Using old-fashioned rolled oats, mashed banana, and not overmixing produces a dense, chewy texture. Avoid excessive flour and don’t overbake to maintain chewiness.
Can I add protein powder to these cookies?
Yes — add 1/4–1/3 cup protein powder and reduce flour slightly to keep the dough balanced. You may need a splash of milk to adjust consistency.
Are these cookies safe for kids to take to school?
Generally yes, but check school policies for nut-free requirements. Substitute sunflower seed butter and seeds if nuts are prohibited.
Conclusion
Breakfast cookies are an easy, adaptable solution for busy mornings — chewy oats, nut butter and fruit deliver quick energy and portable nutrition.
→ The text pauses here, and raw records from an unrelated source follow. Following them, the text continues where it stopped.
(** * joke-generator: the request handler and its two remote providers

    A shallow embedding of [application/main.go] and [httpserver/main.go].
    Both programs serve one route with [getRoot], which asks a name
    service for a random name, asks a joke service for a joke about that
    name and writes the joke to the response.

    - Go's (value, error) results of library calls are [result]; a Go
      [error] that may be nil is [option error].
    - A provider runs in the monad [M]: it prints to the standard output
      of the process and may end the process ([os.Exit]).
    - The handler is a program [Prog] over the calls it makes through the
      process-wide names [getRandomName] and [getRandomJoke]; [exec]
      runs it against the functions bound to them and records the calls
      that were made.
    - Each "go func() { defer wg.Done(); ... }(); wg.Wait()" of [getRoot]
      starts one goroutine and waits for it before anything else happens,
      so it is embedded as the call it makes.
    - The response writer is the record of what was written to it, as
      an httptest.ResponseRecorder keeps it.
    - The calls that leave the process (url.Parse, http.NewRequest,
      client.Do, reading the body) answer as a [World] says; what
      encoding/json does with the body is computed: a scanner for JSON
      texts and the decoding into the two structs of the program. *)

From Stdlib Require Import String Ascii List ZArith NArith Bool.
From ExtLib Require Import Structures.Monad.
Import ListNotations.
Import MonadNotation.
Local Open Scope string_scope.
Local Open Scope monad_scope.
(** * Keccak-256 utilities and the Merkle tree of [keccak256.cpp]

    A shallow embedding of [src/cpp/crypto-algorithms/keccak256.cpp]:
    the static helpers of [class Keccak256], [class EthereumCrypto]
    ([generatePrivateKey] and the placeholder [verifySignature]),
    [class MerkleTree] and [main].

    Conventions of the embedding.
    - [std::string] is [string]; [std::vector<T>] is [list T];
      [unsigned char] is [byte].
    - [size_t] is [N] with the wrap-around modulo [2^64] written out at every
      addition and subtraction the source performs on it.  No vector holds
      [SIZE_MAX] elements, so the results about a vector of items assume
      fewer; this is what keeps [i + 2] in [buildTree] from wrapping.
    - An element access outside a vector ([operator[]], [back()]) is
      undefined behaviour in C++; the embedding records it as the outcome
      [Undefined].
    - Loops whose trip count is decided by a run-time guard take a [fuel]
      argument and yield [OutOfFuel] when it is exhausted before the guard
      turns false.  Every result below is stated for all sufficiently large
      fuel, so it speaks about runs on which the guard ended the loop.
    - [std::cout] and [std::stringstream] are the text written so far.
    - [int] is [Z]; the source's [int] counters stay below their loop
      bounds, so no [int] operation overflows.  The bytes delivered by
      [RAND_bytes] are an argument.
    - The digest computed by OpenSSL ([EVP_sha3_256] driven through
      [EVP_DigestInit_ex], [EVP_DigestUpdate], [EVP_DigestFinal_ex]) is not
      code of this file; it is a section variable. *)

From Stdlib Require Import String Ascii NArith ZArith PeanoNat Lia Bool List.
From Stdlib Require Import HexadecimalString DecimalString.
From Stdlib.Strings Require Import Byte.
Import ListNotations.

Local Open Scope string_scope.
Local Open Scope list_scope.

(** ** Outcomes of a run *)

Inductive outcome (A : Type) : Type :=
| Done (a : A)
| Undefined
| OutOfFuel.

Arguments Done {A} a.
Arguments Undefined {A}.
Arguments OutOfFuel {A}.

Definition bind {A B : Type} (m : outcome A) (k : A -> outcome B) : outcome B :=
  match m with
  | Done a => k a
  | Undefined => Undefined
  | OutOfFuel => OutOfFuel
  end.

Notation "x <- m ;; k" := (bind m (fun x => k))
  (at level 61, m at next level, right associativity).

(** ** [size_t] arithmetic and vector accesses *)

Definition SIZE_MAX : N := 2 ^ 64 - 1.

Definition size_add (a b : N) : N := ((a + b) mod 2 ^ 64)%N.

Definition size_sub (a b : N) : N := ((a + 2 ^ 64 - b mod 2 ^ 64) mod 2 ^ 64)%N.

(** [v.size()] *)
Definition size {A : Type} (v : list A) : N := N.of_nat (length v).

(** [v[i]] *)
Definition subscript {A : Type} (v : list A) (i : N) : outcome A :=
  match nth_error v (N.to_nat i) with
  | Some a => Done a
  | None => Undefined
  end.

(** [v.back()] *)
Definition back {A : Type} (v : list A) : outcome A :=
  match v with
  | [] => Undefined
  | a :: r => Done (last r a)
  end.

(** [v.push_back(a)] *)
Definition push_back {A : Type} (v : list A) (a : A) : list A := v ++ [a].

(** ** Stream formatting *)

(** [std::endl] *)
Definition endl : string := String (ascii_of_nat 10) EmptyString.
(** * crypto-client: the signed request pipeline and the portfolio roll-up

    A shallow embedding of the Go packages [coinbase] (the client and its
    types) and [cmd] (the [coinbase] sub-command) of
    KalebHawkins/crypto-client, and the properties of its specification
    that hold, or fail, on it.

    Conventions of the embedding.
    - A Go [string] and a Go [[]byte] are both sequences of bytes; strings
      are Rocq [string]s and byte slices handed to the hash are [list Z]
      with every element in [0, 256).
    - A Go function returning [(T, error)] returns a pair [T * option error];
      [None] is Go's [nil] error.  An [error] is identified with its
      [Error()] text.
    - [float64] is Rocq's primitive binary64 [float]; [+], [-], [*] and [<]
      are the IEEE 754 operations, each result rounded on its own (no
      fused multiply-add, which is what Go's default build for amd64 does).
    - The process state that the program reads and writes (environment,
      package-level variables, the clock, the remote service, the standard
      streams) is a record [World]; a function with effects is a state
      transformer [M A] that can also stop the process ([os.Exit]) or
      panic.
    - Goroutines run interleaved, one observable step at a time, in the
      order a scheduler chooses; the scheduler is part of the world, and
      what is proved of a fan-out is proved for every choice it makes. *)

From Stdlib Require Import ZArith List String Ascii Bool Lia.
From Stdlib Require Import DecimalString.
From Stdlib Require Import Floats.PrimFloat.
From Stdlib Require Uint63 Floats.SpecFloat Floats.FloatOps.
From Stdlib Require Import Permutation.
Import ListNotations.

Local Open Scope string_scope.
Local Open Scope Z_scope.

(** ** Bytes, decimal and hexadecimal text *)

Definition bytes := list Z.

(** Go's [[]byte(s)]. *)
Definition bytes_of_string (s : string) : bytes :=
  map (fun c => Z.of_N (N_of_ascii c)) (list_ascii_of_string s).

(** Go's [string(b)]. *)
Definition string_of_bytes (b : bytes) : string :=
  string_of_list_ascii (map (fun z => ascii_of_N (Z.to_N z)) b).

(** [fmt.Sprintf("%v", n)] for an [int64]: the decimal numeral, with a
    leading minus sign when negative. *)
Definition Sprint_int (n : Z) : string := NilEmpty.string_of_int (Z.to_int n).

Definition hex_digit (d : Z) : ascii :=
  if d <? 10 then ascii_of_N (Z.to_N (48 + d)) else ascii_of_N (Z.to_N (87 + d)).

(** [hex.EncodeToString]: two lower-case digits per byte. *)
Fixpoint hex_EncodeToString (b : bytes) : string :=
  match b with
  | [] => EmptyString
  | x :: rest =>
      String (hex_digit (Z.shiftr x 4))
        (String (hex_digit (Z.land x 15)) (hex_EncodeToString rest))
  end.

(** ** SHA-256 (FIPS 180-4) and HMAC (RFC 2104)

    [crypto/sha256] and [crypto/hmac] are Go's standard library; they are
    modelled by the standards they implement, on 32-bit words held in [Z]
    with the wrap-around written out. *)

Module SHA256.

Local Open Scope list_scope.

Definition mask32 : Z := 4294967295.
Definition wrap (x : Z) : Z := Z.land x mask32.
Definition plus (x y : Z) : Z := wrap (x + y).
Definition rotr (n x : Z) : Z :=
  Z.lor (Z.shiftr x n) (wrap (Z.shiftl x (32 - n))).
Definition shr (n x : Z) : Z := Z.shiftr x n.
Definition lnot32 (x : Z) : Z := Z.lxor x mask32.

Definition Ch (x y z : Z) : Z := Z.lxor (Z.land x y) (Z.land (lnot32 x) z).
Definition Maj (x y z : Z) : Z :=
  Z.lxor (Z.lxor (Z.land x y) (Z.land x z)) (Z.land y z).
Definition bigS0 (x : Z) := Z.lxor (Z.lxor (rotr 2 x) (rotr 13 x)) (rotr 22 x).
Definition bigS1 (x : Z) := Z.lxor (Z.lxor (rotr 6 x) (rotr 11 x)) (rotr 25 x).
Definition smallS0 (x : Z) := Z.lxor (Z.lxor (rotr 7 x) (rotr 18 x)) (shr 3 x).
Definition smallS1 (x : Z) := Z.lxor (Z.lxor (rotr 17 x) (rotr 19 x)) (shr 10 x).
With simple swaps you can tailor them to dietary needs, making them a reliable staple for meal prep and on-the-go breakfasts.

Breakfast Cookies
Ingredients
- 2 cups rolled oats old-fashioned
- 1 cup whole wheat flour or oat flour
- 1 tsp baking powder
- 1/2 tsp ground cinnamon
- 1/4 tsp salt
- 1/2 cup creamy peanut butter or other nut/seed butter
- 2 large ripe bananas mashed (about 1 cup)
- 1/4 cup honey or maple syrup
- 2 large eggs or 2 flax eggs for vegan
- 1 tsp vanilla extract
- 1/2 cup raisins or dried cranberries
- 1/2 cup chopped peanuts or chopped almonds
- Optional: 2 tbsp chia seeds or ground flax
Instructions
- Preheat the oven to 350°F (175°C) and line two baking sheets with parchment paper.
- In a bowl combine rolled oats, whole wheat flour, baking powder, cinnamon and salt; whisk to blend.
- In a separate large bowl mash the ripe bananas until smooth.
- Add peanut butter, honey (or maple syrup), eggs and vanilla to the mashed banana; whisk until well combined.
- Stir wet ingredients into the dry mixture until a sticky dough forms.
- Fold in raisins and chopped peanuts, reserving a few for topping if desired.
- Scoop tablespoon-sized mounds of dough onto the prepared sheets, spacing about 2 inches apart.
- Press each mound gently with the back of a spoon to flatten slightly; top with reserved nuts or a few extra raisins.
- Bake in the preheated oven for 12–15 minutes, until edges are lightly golden.
- Let cookies cool on the sheet for 5 minutes, then transfer to a wire rack to cool completely.